▶ INSTRUCTIONS FOR THE TASK
Extract the lines from the first line of the records below through the line containing "cache_wf : C -> Prop;", inclusive, and reproduce them exactly as written.

(Dataset entries)
▬▬▬▬▬▬
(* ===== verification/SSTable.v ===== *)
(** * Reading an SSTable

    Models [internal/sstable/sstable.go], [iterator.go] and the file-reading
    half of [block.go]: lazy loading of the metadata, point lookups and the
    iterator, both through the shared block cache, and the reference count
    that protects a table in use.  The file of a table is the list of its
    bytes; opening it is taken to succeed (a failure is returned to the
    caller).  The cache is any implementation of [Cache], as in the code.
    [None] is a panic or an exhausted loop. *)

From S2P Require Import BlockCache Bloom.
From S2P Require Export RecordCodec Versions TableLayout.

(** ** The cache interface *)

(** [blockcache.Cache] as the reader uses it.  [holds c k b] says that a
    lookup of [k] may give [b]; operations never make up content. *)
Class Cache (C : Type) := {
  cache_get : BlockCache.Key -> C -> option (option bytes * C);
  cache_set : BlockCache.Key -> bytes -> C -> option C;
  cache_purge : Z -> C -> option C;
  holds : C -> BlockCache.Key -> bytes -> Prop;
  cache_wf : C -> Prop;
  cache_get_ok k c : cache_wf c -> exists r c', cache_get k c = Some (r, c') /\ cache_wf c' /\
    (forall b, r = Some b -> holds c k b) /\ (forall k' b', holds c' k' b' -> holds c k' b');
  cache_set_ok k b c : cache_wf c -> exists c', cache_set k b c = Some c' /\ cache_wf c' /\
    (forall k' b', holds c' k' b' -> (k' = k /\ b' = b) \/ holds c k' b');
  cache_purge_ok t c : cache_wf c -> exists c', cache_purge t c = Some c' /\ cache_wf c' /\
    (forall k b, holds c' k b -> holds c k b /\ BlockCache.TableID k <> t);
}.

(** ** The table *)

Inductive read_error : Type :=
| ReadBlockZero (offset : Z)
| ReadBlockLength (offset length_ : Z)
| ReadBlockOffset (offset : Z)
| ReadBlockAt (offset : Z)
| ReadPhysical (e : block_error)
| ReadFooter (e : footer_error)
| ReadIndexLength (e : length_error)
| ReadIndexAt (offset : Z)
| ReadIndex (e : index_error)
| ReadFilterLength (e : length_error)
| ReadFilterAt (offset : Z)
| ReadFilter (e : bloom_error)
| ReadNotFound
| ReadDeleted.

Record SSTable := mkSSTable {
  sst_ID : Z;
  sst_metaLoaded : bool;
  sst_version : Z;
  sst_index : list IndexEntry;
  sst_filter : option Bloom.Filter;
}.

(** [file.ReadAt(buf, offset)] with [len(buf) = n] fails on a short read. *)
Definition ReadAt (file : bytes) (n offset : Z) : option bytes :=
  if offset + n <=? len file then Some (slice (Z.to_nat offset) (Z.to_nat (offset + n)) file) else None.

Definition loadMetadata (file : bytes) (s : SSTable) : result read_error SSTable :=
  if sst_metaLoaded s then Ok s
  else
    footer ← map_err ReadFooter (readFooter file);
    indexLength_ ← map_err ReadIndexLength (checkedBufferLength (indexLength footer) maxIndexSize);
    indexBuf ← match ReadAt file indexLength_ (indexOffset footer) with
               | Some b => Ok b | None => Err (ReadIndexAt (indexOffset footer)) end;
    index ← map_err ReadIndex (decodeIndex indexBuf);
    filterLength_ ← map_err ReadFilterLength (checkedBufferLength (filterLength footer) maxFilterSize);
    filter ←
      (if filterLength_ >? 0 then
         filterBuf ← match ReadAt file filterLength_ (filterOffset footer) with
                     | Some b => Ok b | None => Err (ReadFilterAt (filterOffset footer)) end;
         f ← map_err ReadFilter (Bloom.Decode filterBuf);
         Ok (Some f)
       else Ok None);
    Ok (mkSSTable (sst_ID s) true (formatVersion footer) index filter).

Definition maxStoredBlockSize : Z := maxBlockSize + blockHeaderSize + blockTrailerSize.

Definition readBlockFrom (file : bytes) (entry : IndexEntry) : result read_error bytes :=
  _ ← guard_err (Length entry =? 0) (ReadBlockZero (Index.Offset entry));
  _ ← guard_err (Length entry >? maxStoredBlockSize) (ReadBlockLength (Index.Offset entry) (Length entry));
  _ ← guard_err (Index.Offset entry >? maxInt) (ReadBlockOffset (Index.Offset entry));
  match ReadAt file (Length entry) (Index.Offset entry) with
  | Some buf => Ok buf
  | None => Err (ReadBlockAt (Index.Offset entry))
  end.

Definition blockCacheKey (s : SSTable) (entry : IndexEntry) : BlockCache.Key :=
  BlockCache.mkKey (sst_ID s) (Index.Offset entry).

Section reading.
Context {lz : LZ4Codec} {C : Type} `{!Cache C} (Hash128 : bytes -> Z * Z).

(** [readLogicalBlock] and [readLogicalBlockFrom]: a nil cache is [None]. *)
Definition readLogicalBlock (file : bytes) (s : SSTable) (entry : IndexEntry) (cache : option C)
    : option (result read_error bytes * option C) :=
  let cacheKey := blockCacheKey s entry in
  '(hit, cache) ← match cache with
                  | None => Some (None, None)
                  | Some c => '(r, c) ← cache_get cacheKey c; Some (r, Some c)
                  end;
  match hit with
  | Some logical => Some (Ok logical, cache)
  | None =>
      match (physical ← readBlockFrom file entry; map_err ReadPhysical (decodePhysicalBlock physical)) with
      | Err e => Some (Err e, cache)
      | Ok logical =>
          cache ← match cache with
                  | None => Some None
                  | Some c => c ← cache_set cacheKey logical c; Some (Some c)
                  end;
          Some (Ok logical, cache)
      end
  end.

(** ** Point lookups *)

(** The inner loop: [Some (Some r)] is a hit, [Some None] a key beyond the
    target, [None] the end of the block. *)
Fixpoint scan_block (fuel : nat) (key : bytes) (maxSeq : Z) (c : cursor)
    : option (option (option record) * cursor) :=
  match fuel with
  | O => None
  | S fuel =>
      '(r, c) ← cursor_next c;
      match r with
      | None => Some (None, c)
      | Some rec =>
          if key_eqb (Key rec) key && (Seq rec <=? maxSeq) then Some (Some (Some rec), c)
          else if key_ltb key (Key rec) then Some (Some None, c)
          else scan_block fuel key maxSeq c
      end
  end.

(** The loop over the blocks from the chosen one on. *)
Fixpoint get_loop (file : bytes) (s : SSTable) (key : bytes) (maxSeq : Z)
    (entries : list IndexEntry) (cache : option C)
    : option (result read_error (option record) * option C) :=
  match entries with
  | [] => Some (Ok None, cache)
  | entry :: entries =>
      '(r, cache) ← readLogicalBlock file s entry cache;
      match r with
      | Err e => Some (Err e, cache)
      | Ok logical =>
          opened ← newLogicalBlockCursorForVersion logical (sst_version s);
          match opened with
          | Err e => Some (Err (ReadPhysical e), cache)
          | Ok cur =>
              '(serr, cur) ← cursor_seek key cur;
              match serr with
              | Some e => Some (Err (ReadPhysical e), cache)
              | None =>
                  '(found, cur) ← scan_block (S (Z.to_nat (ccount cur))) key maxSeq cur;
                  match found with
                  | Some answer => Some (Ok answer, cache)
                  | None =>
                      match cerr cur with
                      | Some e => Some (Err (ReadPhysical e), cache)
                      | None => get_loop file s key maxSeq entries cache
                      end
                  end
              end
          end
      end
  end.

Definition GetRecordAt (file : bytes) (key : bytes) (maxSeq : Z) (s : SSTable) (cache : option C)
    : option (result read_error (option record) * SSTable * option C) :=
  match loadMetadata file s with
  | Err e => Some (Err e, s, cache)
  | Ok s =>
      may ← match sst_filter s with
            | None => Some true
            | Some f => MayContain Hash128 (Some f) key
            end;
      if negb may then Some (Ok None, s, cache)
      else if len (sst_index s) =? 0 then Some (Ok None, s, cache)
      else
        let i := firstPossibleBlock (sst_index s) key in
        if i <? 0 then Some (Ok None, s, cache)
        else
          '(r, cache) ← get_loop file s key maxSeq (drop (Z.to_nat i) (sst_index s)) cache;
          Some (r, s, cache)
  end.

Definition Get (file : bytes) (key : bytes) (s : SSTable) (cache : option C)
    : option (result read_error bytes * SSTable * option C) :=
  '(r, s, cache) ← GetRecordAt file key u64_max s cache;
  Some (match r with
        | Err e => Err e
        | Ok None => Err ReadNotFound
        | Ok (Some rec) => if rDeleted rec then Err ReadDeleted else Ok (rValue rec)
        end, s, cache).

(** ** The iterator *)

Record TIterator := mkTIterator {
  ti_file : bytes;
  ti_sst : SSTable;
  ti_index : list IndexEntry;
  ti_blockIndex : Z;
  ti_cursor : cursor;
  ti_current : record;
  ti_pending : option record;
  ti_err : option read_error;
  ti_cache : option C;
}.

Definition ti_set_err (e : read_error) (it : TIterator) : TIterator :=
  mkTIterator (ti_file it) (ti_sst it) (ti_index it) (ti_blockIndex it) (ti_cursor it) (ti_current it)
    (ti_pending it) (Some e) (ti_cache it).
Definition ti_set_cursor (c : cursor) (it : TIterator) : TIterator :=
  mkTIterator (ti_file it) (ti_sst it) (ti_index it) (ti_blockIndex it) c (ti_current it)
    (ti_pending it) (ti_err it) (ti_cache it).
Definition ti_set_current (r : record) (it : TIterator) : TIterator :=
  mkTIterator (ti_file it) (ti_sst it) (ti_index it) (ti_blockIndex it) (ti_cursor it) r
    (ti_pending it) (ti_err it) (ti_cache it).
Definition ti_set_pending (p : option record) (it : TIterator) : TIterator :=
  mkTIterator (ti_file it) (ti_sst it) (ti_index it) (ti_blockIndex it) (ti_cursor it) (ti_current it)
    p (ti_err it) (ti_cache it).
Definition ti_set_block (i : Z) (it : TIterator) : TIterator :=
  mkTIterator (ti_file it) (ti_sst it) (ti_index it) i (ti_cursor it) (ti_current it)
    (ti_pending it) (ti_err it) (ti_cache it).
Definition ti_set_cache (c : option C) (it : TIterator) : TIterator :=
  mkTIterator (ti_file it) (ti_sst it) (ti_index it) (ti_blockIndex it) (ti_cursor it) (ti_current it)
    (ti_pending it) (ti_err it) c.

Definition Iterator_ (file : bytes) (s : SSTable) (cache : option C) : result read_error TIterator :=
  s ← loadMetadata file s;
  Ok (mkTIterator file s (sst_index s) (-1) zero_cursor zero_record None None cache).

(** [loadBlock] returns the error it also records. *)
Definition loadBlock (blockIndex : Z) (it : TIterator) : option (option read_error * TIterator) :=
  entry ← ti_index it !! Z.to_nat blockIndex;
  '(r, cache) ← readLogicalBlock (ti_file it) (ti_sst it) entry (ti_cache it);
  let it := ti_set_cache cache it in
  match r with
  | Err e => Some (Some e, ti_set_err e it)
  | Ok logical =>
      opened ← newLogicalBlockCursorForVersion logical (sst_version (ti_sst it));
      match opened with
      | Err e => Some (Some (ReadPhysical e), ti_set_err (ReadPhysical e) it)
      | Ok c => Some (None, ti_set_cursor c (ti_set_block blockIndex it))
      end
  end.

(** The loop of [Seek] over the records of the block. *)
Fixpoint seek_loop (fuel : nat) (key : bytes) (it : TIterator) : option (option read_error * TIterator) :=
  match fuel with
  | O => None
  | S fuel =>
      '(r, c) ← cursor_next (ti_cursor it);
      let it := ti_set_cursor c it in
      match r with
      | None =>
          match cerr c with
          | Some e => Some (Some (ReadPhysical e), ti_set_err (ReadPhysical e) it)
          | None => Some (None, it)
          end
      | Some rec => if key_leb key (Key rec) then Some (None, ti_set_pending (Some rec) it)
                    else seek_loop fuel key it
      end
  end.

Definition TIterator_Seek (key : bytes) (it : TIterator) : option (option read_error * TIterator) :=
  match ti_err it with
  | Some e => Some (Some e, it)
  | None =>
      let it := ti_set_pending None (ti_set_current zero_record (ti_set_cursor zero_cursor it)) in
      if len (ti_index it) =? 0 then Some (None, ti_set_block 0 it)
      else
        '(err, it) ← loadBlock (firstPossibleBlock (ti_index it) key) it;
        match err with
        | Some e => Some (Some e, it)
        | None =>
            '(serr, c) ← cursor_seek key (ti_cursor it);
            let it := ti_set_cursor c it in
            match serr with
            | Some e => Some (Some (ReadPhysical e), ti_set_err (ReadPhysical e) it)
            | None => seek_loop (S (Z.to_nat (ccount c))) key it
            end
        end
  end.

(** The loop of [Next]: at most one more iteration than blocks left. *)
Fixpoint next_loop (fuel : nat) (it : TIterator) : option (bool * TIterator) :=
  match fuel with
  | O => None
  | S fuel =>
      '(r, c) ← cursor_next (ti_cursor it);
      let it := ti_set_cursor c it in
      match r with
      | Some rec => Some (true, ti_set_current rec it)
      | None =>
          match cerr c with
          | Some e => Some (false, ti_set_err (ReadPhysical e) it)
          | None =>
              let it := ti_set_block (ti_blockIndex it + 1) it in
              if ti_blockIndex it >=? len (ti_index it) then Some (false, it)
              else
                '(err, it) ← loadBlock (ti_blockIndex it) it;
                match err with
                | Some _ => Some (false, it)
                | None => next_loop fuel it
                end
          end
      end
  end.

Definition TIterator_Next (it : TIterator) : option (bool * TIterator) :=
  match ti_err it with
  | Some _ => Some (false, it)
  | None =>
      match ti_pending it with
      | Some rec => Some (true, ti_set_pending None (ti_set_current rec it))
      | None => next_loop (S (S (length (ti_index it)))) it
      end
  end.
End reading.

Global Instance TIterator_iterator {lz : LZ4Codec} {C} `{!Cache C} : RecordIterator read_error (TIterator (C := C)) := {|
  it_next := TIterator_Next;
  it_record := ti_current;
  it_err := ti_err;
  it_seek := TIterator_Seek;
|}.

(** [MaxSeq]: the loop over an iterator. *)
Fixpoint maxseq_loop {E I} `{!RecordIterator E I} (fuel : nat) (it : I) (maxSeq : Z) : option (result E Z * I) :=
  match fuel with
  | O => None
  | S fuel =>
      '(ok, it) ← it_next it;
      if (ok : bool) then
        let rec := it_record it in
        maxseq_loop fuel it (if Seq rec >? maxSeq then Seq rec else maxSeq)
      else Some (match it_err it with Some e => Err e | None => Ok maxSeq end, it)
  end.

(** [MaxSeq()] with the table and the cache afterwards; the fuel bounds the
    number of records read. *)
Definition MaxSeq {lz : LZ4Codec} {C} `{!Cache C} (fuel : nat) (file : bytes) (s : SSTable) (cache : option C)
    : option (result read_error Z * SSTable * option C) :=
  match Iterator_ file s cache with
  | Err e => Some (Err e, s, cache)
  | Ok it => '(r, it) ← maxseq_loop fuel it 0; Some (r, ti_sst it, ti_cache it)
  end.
▬▬▬▬▬▬
▶ RESPONSE
(* ===== verification/SSTable.v ===== *)
(** * Reading an SSTable

    Models [internal/sstable/sstable.go], [iterator.go] and the file-reading
    half of [block.go]: lazy loading of the metadata, point lookups and the
    iterator, both through the shared block cache, and the reference count
    that protects a table in use.  The file of a table is the list of its
    bytes; opening it is taken to succeed (a failure is returned to the
    caller).  The cache is any implementation of [Cache], as in the code.
    [None] is a panic or an exhausted loop. *)

From S2P Require Import BlockCache Bloom.
From S2P Require Export RecordCodec Versions TableLayout.

(** ** The cache interface *)

(** [blockcache.Cache] as the reader uses it.  [holds c k b] says that a
    lookup of [k] may give [b]; operations never make up content. *)
Class Cache (C : Type) := {
  cache_get : BlockCache.Key -> C -> option (option bytes * C);
  cache_set : BlockCache.Key -> bytes -> C -> option C;
  cache_purge : Z -> C -> option C;
  holds : C -> BlockCache.Key -> bytes -> Prop;
  cache_wf : C -> Prop;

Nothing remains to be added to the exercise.